N’y a-t-il pas aussi les pièces de théâtre, avec leurs titres alléchants, leurs exhibitions obscènes ? On joue nombre de pièces dont le « clou » est une scène scandaleuse, une « coucherie » accompagnée des dialogues les plus réalistes ; et la censure reste muette ou impuissante[1]. L’art dramatique est remplacé peu à peu par les music-halls et les cafés-concerts dans lesquels le public trouve plus abondamment la nourriture épicée dont il est friand. D’après une statistique du Temps, la recette des théâtres subventionnés a augmenté à peine de 10 % en 1903, tandis que celle des « boîtes à musique » a augmenté de près de 30 %. En 1894, le nombre des spectacles parisiens, généralement désignés sous le nom de cafés-concerts, n’était que de vingt-deux, et leurs recettes totales ne furent que de 7 094 000 francs. En 1908, le nombre desdits spectacles atteint quarante-cinq, et le chiffre de leurs recettes s’élève à 13 109 400 francs.

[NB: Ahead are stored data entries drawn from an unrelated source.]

(** * ml-practices: dataset splitting, NFNet training utilities, VAE model

    A shallow embedding of
      - lab2/imgclf/dataset/dataset.py   (class Dataset),
      - lab2/nfnet/nfnet_model_utils.py  (class NfnetModelUtils),
      - lab2/nfnet/config.py             (class NfnetConfig),
      - lab3/vae/model.py                (Encoder, Decoder, VariationalAutoencoder),
    with the properties the specification states about them.

    Python floats are IEEE 754 binary64 numbers; they are modelled with the
    executable specification [SpecFloat] at precision 53 and exponent bound
    1024, so that [int(num_samples * train_ratio)] and
    [split_ratio[1] / (1 - split_ratio[0])] round exactly as they do in the
    program.  Python exceptions are values of type [exn]; a computation that
    may raise has a sum type.  Dataframes are objects in a store, because
    [Dataset.__init__] assigns to a column of the object it is given.  The
    calls into torch, torchvision and PIL are the fields of a record
    [Library]; each of them may raise.  The library's data loader is
    modelled around the repository's [__getitem__], which it runs for every
    item of every batch. *)

From Stdlib Require Import ZArith Bool Lia SpecFloat.
From stdpp Require Import gmap strings list.

Local Open Scope Z_scope.

(** ** Python floats *)

Module F64.

Definition prec : Z := 53.
Definition emax : Z := 1024.

Definition float := spec_float.

(** [float(z)] for a Python int, rounded to nearest even. *)
Definition of_Z (z : Z) : float := binary_normalize prec emax z 0 false.

Definition add : float -> float -> float := SFadd prec emax.
Definition sub : float -> float -> float := SFsub prec emax.
Definition mul : float -> float -> float := SFmul prec emax.
Definition div : float -> float -> float := SFdiv prec emax.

L’initiative d’apôtres courageux combat, malgré toutes les moqueries, par la plume et par la parole, contre toutes ces causes de dissolution morale. La Ligue Française de la moralité publique, dont le président était M. Gaufrès, récemment décédé, et dont le secrétaire général est M. L. Comte, mène une vigoureuse campagne contre la pornographie, l’alcoolisme, la prostitution réglementée, contre l’immoralité sous toutes ses formes, et aussi contre les lois ou institutions qui favorisent cette immoralité[2].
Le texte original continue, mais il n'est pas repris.